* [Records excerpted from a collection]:
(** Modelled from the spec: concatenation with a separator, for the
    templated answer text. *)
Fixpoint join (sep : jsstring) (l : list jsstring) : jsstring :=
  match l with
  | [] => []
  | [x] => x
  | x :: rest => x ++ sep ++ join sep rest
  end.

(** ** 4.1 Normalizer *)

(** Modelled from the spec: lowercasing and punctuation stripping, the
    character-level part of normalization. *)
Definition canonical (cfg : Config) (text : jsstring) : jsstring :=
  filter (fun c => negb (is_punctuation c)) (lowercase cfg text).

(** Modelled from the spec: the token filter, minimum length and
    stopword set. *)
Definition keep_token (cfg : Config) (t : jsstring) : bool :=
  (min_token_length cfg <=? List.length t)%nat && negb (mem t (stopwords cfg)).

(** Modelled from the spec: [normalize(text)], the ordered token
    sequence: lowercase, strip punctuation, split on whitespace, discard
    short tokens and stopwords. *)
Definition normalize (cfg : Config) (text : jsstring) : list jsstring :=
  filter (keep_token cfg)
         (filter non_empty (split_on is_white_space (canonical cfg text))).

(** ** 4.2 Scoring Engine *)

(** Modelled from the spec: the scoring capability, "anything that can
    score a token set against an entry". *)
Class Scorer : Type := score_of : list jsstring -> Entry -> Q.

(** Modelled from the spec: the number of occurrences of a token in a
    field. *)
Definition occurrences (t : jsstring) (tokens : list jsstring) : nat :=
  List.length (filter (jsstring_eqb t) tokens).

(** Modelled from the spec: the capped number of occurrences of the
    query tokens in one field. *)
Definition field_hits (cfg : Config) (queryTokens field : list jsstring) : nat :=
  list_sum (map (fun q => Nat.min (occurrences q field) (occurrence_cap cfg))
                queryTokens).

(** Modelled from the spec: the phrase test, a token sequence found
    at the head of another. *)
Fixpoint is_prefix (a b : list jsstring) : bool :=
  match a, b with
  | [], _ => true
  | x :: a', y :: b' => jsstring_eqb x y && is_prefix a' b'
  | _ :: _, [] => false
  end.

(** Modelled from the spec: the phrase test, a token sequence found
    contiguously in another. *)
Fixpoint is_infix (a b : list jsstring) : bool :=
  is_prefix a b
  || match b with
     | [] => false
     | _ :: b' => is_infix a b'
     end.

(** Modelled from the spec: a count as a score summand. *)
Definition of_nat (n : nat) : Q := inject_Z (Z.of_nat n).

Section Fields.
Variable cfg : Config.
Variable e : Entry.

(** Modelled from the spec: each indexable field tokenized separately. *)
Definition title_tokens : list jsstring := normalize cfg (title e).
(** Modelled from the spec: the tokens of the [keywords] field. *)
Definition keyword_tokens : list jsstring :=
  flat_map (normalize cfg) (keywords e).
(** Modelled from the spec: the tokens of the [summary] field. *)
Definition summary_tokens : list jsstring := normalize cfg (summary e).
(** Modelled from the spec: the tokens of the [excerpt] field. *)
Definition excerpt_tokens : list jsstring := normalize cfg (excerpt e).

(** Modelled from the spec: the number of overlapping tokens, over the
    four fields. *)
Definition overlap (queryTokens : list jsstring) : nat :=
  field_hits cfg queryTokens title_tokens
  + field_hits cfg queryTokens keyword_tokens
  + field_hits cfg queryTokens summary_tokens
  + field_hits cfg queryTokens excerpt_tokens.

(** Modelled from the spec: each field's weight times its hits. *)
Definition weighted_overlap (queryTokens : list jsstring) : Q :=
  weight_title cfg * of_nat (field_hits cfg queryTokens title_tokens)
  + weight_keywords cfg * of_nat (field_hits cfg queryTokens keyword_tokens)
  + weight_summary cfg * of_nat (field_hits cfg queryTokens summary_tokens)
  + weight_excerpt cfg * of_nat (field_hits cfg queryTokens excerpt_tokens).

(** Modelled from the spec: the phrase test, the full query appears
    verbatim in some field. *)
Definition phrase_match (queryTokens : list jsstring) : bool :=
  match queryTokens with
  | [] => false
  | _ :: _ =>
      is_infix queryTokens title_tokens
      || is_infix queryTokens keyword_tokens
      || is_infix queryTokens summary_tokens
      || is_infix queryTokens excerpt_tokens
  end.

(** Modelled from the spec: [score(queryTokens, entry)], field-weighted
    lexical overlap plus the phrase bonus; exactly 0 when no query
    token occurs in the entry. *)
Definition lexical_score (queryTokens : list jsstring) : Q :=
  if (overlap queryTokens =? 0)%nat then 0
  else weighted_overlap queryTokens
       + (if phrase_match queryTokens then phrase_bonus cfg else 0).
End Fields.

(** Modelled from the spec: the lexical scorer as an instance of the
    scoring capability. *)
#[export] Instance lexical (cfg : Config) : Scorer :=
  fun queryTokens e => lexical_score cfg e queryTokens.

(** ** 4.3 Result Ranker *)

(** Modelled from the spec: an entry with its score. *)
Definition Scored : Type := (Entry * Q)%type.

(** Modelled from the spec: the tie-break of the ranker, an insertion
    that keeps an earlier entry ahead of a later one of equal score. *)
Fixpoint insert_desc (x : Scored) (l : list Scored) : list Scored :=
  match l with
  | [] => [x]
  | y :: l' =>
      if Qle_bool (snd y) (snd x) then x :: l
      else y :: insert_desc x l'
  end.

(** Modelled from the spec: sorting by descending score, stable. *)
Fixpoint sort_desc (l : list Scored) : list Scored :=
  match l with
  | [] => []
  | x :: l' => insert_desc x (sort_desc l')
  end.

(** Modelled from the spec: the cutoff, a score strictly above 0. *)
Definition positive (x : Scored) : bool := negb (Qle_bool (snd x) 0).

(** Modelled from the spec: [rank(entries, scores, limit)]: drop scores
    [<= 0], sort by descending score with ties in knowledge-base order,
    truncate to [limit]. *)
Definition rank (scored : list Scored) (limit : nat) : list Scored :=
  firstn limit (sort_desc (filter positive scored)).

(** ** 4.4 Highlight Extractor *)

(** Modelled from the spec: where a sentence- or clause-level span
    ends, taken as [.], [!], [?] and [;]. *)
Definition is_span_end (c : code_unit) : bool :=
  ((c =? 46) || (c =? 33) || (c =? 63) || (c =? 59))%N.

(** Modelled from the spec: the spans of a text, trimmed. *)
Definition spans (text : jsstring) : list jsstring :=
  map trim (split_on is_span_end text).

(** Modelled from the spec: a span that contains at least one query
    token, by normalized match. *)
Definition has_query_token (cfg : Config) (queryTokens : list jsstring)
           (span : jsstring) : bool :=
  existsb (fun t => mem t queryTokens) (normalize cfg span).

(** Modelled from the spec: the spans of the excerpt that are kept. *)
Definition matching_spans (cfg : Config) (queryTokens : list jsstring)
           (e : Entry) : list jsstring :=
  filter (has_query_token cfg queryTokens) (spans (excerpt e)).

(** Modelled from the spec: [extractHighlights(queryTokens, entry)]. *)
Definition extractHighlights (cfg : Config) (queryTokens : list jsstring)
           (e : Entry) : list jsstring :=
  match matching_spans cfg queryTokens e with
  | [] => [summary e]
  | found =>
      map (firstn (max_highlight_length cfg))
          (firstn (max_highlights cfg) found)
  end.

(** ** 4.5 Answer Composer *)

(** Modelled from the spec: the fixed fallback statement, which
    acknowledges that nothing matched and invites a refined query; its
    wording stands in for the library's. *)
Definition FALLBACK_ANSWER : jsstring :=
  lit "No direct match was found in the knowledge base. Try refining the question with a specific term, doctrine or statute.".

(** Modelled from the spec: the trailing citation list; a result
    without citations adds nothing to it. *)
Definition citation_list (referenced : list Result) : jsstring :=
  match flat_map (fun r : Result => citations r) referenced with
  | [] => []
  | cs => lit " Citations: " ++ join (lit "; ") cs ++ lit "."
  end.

* [Problem]:
Above are the records; from them, give again exactly the lines from the one containing "if Qle_bool (snd y) (snd x) then x :: l" through the one containing "existsb (fun t", both included.

* [Result]:
      if Qle_bool (snd y) (snd x) then x :: l
      else y :: insert_desc x l'
  end.

(** Modelled from the spec: sorting by descending score, stable. *)
Fixpoint sort_desc (l : list Scored) : list Scored :=
  match l with
  | [] => []
  | x :: l' => insert_desc x (sort_desc l')
  end.

(** Modelled from the spec: the cutoff, a score strictly above 0. *)
Definition positive (x : Scored) : bool := negb (Qle_bool (snd x) 0).

(** Modelled from the spec: [rank(entries, scores, limit)]: drop scores
    [<= 0], sort by descending score with ties in knowledge-base order,
    truncate to [limit]. *)
Definition rank (scored : list Scored) (limit : nat) : list Scored :=
  firstn limit (sort_desc (filter positive scored)).

(** ** 4.4 Highlight Extractor *)

(** Modelled from the spec: where a sentence- or clause-level span
    ends, taken as [.], [!], [?] and [;]. *)
Definition is_span_end (c : code_unit) : bool :=
  ((c =? 46) || (c =? 33) || (c =? 63) || (c =? 59))%N.

(** Modelled from the spec: the spans of a text, trimmed. *)
Definition spans (text : jsstring) : list jsstring :=
  map trim (split_on is_span_end text).

(** Modelled from the spec: a span that contains at least one query
    token, by normalized match. *)
Definition has_query_token (cfg : Config) (queryTokens : list jsstring)
           (span : jsstring) : bool :=
  existsb (fun t => mem t queryTokens) (normalize cfg span).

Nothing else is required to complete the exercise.